Dari sisi PBV, harga saham LSIP juga baru mencapai 5,1 kali. Sedangkan, P/E saham PT Bakrie Sumatera Plantation Tbk (UNSP) pada hari yang sama mencapai 12,6 kali dengan PBV hanya 4 kali. Bahkan, P/E dan PBV sektor perkebunan masing-masing baru 19,6 kali dan 4,2 kali. Toh, menurut para analis, saham AALI masih layak menjadi koleksi para pembiak modal. “Saham ini memang dihargai premium oleh market karena kinerjanya paling bagus,” dalih Harry. Kebetulan, tingginya harga CPO belakangan juga menopang kinerja perusahaan perkebunan. Analis BNP Paribas Helmy Kristanto meramalkan harga CPO bakal melejit hingga US$ 483 per ton pada tahun ini dan akan terus mendaki hingga US$ 511 per ton pada 2008. Padahal, harga CPO tahun lalu hanya berkisar US$ 420 seton.

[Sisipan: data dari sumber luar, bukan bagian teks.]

Lemma parseAddress_result_well_formed_witness :
  (validColumn "C" = true
   /\ 3 = columnLetterToIndex "C" + 1
   /\ 1 <= 3
   /\ 0 <= 5)
  /\ parseAddress "c5" = None
  /\ parseAddress "ABC" = None.
Proof.
  split; [|split].
  - exact (proj1 (parseAddress_result_well_formed "Sheet1!C5")
             {| column := "C"; colIndex := 3; row := 5 |} eq_refl).
  - apply (proj1 (proj2 (parseAddress_result_well_formed "c5"))). reflexivity.
  - apply (proj2 (proj2 (parseAddress_result_well_formed "ABC"))). reflexivity.
Defined.

End AddressSpec.

(** ** utils.js: weeks *)

Module WeekSpec.
Import Js Utils Value Grid Weekly.

Lemma getDay_range d : 0 <= getDay d <= 6.
Proof. unfold getDay. pose proof (Z.mod_pos_bound (d + 4) 7). lia. Qed.

Lemma getMonday_offset d : daysBetween (getMonday d) d = (d + 3) mod 7.
Proof.
  unfold daysBetween, getMonday, getDay.
  destruct (Z.eqb_spec ((d + 4) mod 7) 0) as [E|E];
    pose proof (Z.mod_pos_bound (d + 4) 7 ltac:(lia));
    pose proof (Z.mod_pos_bound (d + 3) 7 ltac:(lia));
    pose proof (Z.div_mod (d + 4) 7 ltac:(lia));
    pose proof (Z.div_mod (d + 3) 7 ltac:(lia)); lia.
Qed.

Lemma dayIndexOf_offset d : dayIndexOf d = (d + 3) mod 7.
Proof.
  rewrite <- getMonday_offset. unfold dayIndexOf, daysBetween, getMonday. cbn zeta.
  destruct (getDay d =? 0); lia.
Qed.

Lemma dayIndexOf_range d : 0 <= dayIndexOf d <= 6.
Proof. rewrite dayIndexOf_offset. pose proof (Z.mod_pos_bound (d + 3) 7). lia. Qed.

Lemma getMonday_within d k : 0 <= k <= 6 -> getMonday (getMonday d + k) = getMonday d.
Proof.
  intros Hk.
  pose proof (getMonday_offset d) as H1.
  pose proof (getMonday_offset (getMonday d + k)) as H2.
  unfold daysBetween in *.
  assert (E : (getMonday d + k + 3) mod 7 = k).
  { replace (getMonday d + k + 3) with (k + ((d + 3) / 7) * 7).
    - rewrite Z.mod_add by lia. apply Z.mod_small. lia.
    - pose proof (Z.div_mod (d + 3) 7 ltac:(lia)). lia. }
  lia.
Qed.

(** X5.  [getMonday] returns the Monday of the date's week: a day that
    [getDay] reports as 1, at most six days back, and the same one for all
    seven days from it; the day index the Weekly scripts compute from
    [getDay] (0 for Monday, 6 for Sunday) is the number of days
    [daysBetween] counts from that Monday. *)
Theorem getMonday_is_the_monday_of_the_week :
  forall d k : Z,
    0 <= k <= 6 ->
    getDay (getMonday d) = 1
    /\ 0 <= daysBetween (getMonday d) d <= 6
    /\ dayIndexOf d = daysBetween (getMonday d) d
    /\ getMonday (getMonday d + k) = getMonday d
    /\ dayIndexOf (getMonday d + k) = k.
Proof.
  intros d k Hk.
  pose proof (getMonday_offset d) as Ho.
  pose proof (Z.mod_pos_bound (d + 3) 7 ltac:(lia)) as Hb.
  split; [|split; [|split; [|split]]].
  - unfold getDay. unfold daysBetween in Ho.
    replace (getMonday d + 4) with (1 + ((d + 3) / 7) * 7)
      by (pose proof (Z.div_mod (d + 3) 7 ltac:(lia)); lia).
    rewrite Z.mod_add by lia. reflexivity.
  - lia.
  - rewrite dayIndexOf_offset. lia.
  - apply getMonday_within, Hk.
  - pose proof (getMonday_offset (getMonday d + k)) as Hk'.
    rewrite getMonday_within in Hk' by exact Hk.
    rewrite dayIndexOf_offset, <- Hk'. unfold daysBetween. lia.
Qed.

(** Tuesday 2024-12-17 and the Sunday of its week. *)
Lemma getMonday_is_the_monday_of_the_week_witness :
  getDay (getMonday (newDate 2024 11 17)) = 1
  /\ 0 <= daysBetween (getMonday (newDate 2024 11 17)) (newDate 2024 11 17) <= 6
  /\ dayIndexOf (newDate 2024 11 17)
     = daysBetween (getMonday (newDate 2024 11 17)) (newDate 2024 11 17)
  /\ getMonday (getMonday (newDate 2024 11 17) + 6) = getMonday (newDate 2024 11 17)
  /\ dayIndexOf (getMonday (newDate 2024 11 17) + 6) = 6.
Proof. apply getMonday_is_the_monday_of_the_week. lia. Defined.

End WeekSpec.

(** ** weekly.js: the Summary sheet *)

Module SummaryFacts.
Import Js Utils Value Grid Weekly.

Lemma numberIn_JNum `{Builtins} q : (numberIn (JNum q) == q)%Q.
Proof.
  unfold numberIn, orQ, parseFloat.
  destruct (Qeq_bool q 0) eqn:E; [|reflexivity].
  apply Qeq_bool_iff in E. symmetry. exact E.
Qed.

Section WithBuiltins.
Context `{Builtins}.

(** The search for today's row stops at the first row holding the date. *)
Lemma findSummaryRow_spec (f : Z -> jsval) todayStr n :
  forall a,
    0 <= a ->
    let found := findSummaryRow (map f (zrange a n)) (a - 1) todayStr in
    (found = -1 /\ forall r, a <= r < a + Z.of_nat n -> toStr (f r) <> todayStr)
    \/ (a <= found < a + Z.of_nat n
        /\ toStr (f found) = todayStr
        /\ forall r, a <= r < found -> toStr (f r) <> todayStr).
Proof.
  induction n as [|n IH]; intros a Ha; cbn zeta; cbn [zrange map findSummaryRow].
  - left. split; [reflexivity | intros r Hr; lia].
  - destruct (String.eqb (toStr (f a)) todayStr) eqn:E.
    + right. apply String.eqb_eq in E.
      replace (a - 1 + 1) with a by lia.
      split; [lia|]. split; [exact E | intros r Hr; lia].
    + apply String.eqb_neq in E.
      replace (a - 1 + 1) with (a + 1 - 1) by lia.
      destruct (IH (a + 1) ltac:(lia)) as [[Hn Hall] | (Hr & Hs & Hall)].
      * left. split; [exact Hn|]. intros r Hr.
        destruct (Z.eq_dec r a) as [->|Hne]; [exact E | apply Hall; lia].
      * right. split; [lia|]. split; [exact Hs|]. intros r Hr'.
        destruct (Z.eq_dec r a) as [->|Hne]; [exact E | apply Hall; lia].
Qed.

Lemma dateColumn_rows summary L :
  0 <= L ->
  columnValues summary (hostColumn CONFIG.SUMMARY.DATE_COLUMN) 1 (L + 1)
  = map (fun r => values summary (1, r)) (zrange 1 (Z.to_nat (L + 1))).
Proof.
  intros HL. unfold columnValues, rangeRows.
  change (hostColumn CONFIG.SUMMARY.DATE_COLUMN) with 1.
  rewrite Z.min_l by lia. do 2 f_equal. lia.
Qed.

(** Where [updateSummary] settles, and what the session and the date column
    look like afterwards. *)
Lemma updateSummary_row now pos neg w summary :
  summarySheet (wb w) = Some summary ->
  0 <= weekly_summaryL (st w) ->
  let w' := updateSummary now pos neg w in
  let r := summaryRowFor now w summary in
  let todayStr := formatDateYYYYMMDD (today now) in
  exists summary',
    summarySheet (wb w') = Some summary'
    /\ 1 <= r <= weekly_summaryL (st w') + 1
    /\ weekly_summaryL (st w) <= weekly_summaryL (st w') <= weekly_summaryL (st w) + 1
    /\ (forall r', 1 <= r' < r -> toStr (values summary (1, r')) <> todayStr)
    /\ (r <> weekly_summaryL (st w) + 1 -> toStr (values summary (1, r)) = todayStr)
    /\ toStr (values summary' (1, r)) = todayStr
    /\ (forall c,
          ~ (snd c = r /\ (fst c = 1 \/ fst c = 4 \/ fst c = 5 \/ fst c = 6)) ->
          values summary' c = values summary c)
    /\ fill summary' = fill summary
    /\ ((exists r', 1 <= r' <= weekly_summaryL (st w) + 1
                    /\ toStr (values summary (1, r')) = todayStr) ->
        st w' = st w).
Proof.
  intros Hsum HL. cbn zeta. unfold updateSummary, summaryRowFor. rewrite Hsum.
  rewrite dateColumn_rows by exact HL.
  pose proof (findSummaryRow_spec (fun r => values summary (1, r))
                (formatDateYYYYMMDD (today now))
                (Z.to_nat (weekly_summaryL (st w) + 1)) 1 ltac:(lia)) as Hfound.
  cbn zeta in Hfound. change (1 - 1) with 0 in Hfound.
  rewrite Z2Nat.id in Hfound by lia.
  set (found := findSummaryRow _ _ _) in *.
  set (todayStr := formatDateYYYYMMDD (today now)) in *.
  set (L := weekly_summaryL (st w)) in *.
  set (sr := if found =? -1 then L + 1 else found).
  change (at_ CONFIG.SUMMARY.DATE_COLUMN sr) with (1, sr).
  change (at_ CONFIG.SUMMARY.POSITIVE_SCORE_COLUMN sr) with (4, sr).
  change (at_ CONFIG.SUMMARY.NEGATIVE_SCORE_COLUMN sr) with (5, sr).
  change (at_ CONFIG.SUMMARY.TOTAL_SCORE_COLUMN sr) with (6, sr).
  eexists. split; [reflexivity|].
  cbn [st withSummary withSession].
  assert (Hframe : forall c : cell,
             ~ (snd c = sr /\ (fst c = 1 \/ fst c = 4 \/ fst c = 5 \/ fst c = 6)) ->
             cell_eqb c (1, sr) = false /\ cell_eqb c (4, sr) = false
             /\ cell_eqb c (5, sr) = false /\ cell_eqb c (6, sr) = false).
  { intros [cc cr] Hc. cbn [fst snd] in Hc. unfold cell_eqb. cbn [fst snd].
    destruct (Z.eqb_spec cr sr) as [->|Hr]; rewrite ?andb_false_r; [|tauto].
    rewrite !andb_true_r.
    repeat split; apply Z.eqb_neq; intros ->; apply Hc; tauto. }
  destruct Hfound as [[Hnone Hall] | (Hr & Hstr & Hall)].
  - assert (E : (found =? -1) = true) by (apply Z.eqb_eq; exact Hnone).
    assert (Hsr : sr = L + 1) by (unfold sr; rewrite E; reflexivity).
    rewrite E. clearbody sr. subst sr. cbn [weekly_summaryL set_summaryL]. fold L.
    split; [lia|]. split; [lia|].
    split; [intros r' Hr'; apply Hall; lia|].
    split; [intros Hne; exfalso; apply Hne; reflexivity|].
    split; [|split; [|split]].
    + destruct (Qgtb pos 0), (Qltb neg 0);
        cbn [values setValue addTo cell_eqb fst snd andb Z.eqb Pos.eqb];
        rewrite ?Z.eqb_refl; reflexivity.
    + intros c Hc.
      destruct (Hframe c Hc) as (H1 & H4 & H5 & H6).
      destruct (Qgtb pos 0), (Qltb neg 0);
        cbn [values setValue addTo]; rewrite ?H1, ?H4, ?H5, ?H6; reflexivity.
    + destruct (Qgtb pos 0), (Qltb neg 0); reflexivity.
    + intros (r' & Hr' & Hs'). exfalso. apply (Hall r'); [lia | exact Hs'].
  - assert (E : (found =? -1) = false) by (apply Z.eqb_neq; lia).
    assert (Hsr : sr = found) by (unfold sr; rewrite E; reflexivity).
    rewrite E. clearbody sr. subst sr. fold L.
    split; [lia|]. split; [lia|].
    split; [exact Hall|].
    split; [intros _; exact Hstr|].
    split; [|split; [|split]].
    + destruct (Qgtb pos 0), (Qltb neg 0);
        cbn [values setValue addTo cell_eqb fst snd andb Z.eqb Pos.eqb];
        exact Hstr.
    + intros c Hc.
      destruct (Hframe c Hc) as (H1 & H4 & H5 & H6).
      destruct (Qgtb pos 0), (Qltb neg 0);
        cbn [values setValue addTo]; rewrite ?H1, ?H4, ?H5, ?H6; reflexivity.
    + destruct (Qgtb pos 0), (Qltb neg 0); reflexivity.
    + intros _. reflexivity.
Qed.

End WithBuiltins.
End SummaryFacts.

Module SummarySpec.
Import Js Utils Value Grid Weekly Examples.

Dus, tahun ini, Harry memperkirakan pendapatan dan laba bersih AALI akan meningkat minimal 5%-10%.
Dengan asumsi P/E dan PBV tahun ini berkisar 17 kali dan 16,2 kali, harga saham AALI bisa bertengger di Rp 14.800 per saham. Artinya, berpotensi naik 18,9% dari harga pada hari Kamis (8/3) lalu yang Rp 12.450 per saham. “Tapi sementara ini tahan dulu karena harga ini sudah cukup tinggi,” imbuhnya buru-buru. Berbeda dengan Harry, Djoko Rahardjo dari Ekokapital Sekuritas justru melihat masih peluang untuk masuk ke saham ini sekarang ini juga. Namun, ia agak mencemaskan maraknya bencana belakangan ini bisa mengganggu distribusi hasil perkebunan AALI. “Dalam jangka pendek, harga sahamnya bisa mencapai Rp 12.900-Rp13.400 per saham,” tandasnya.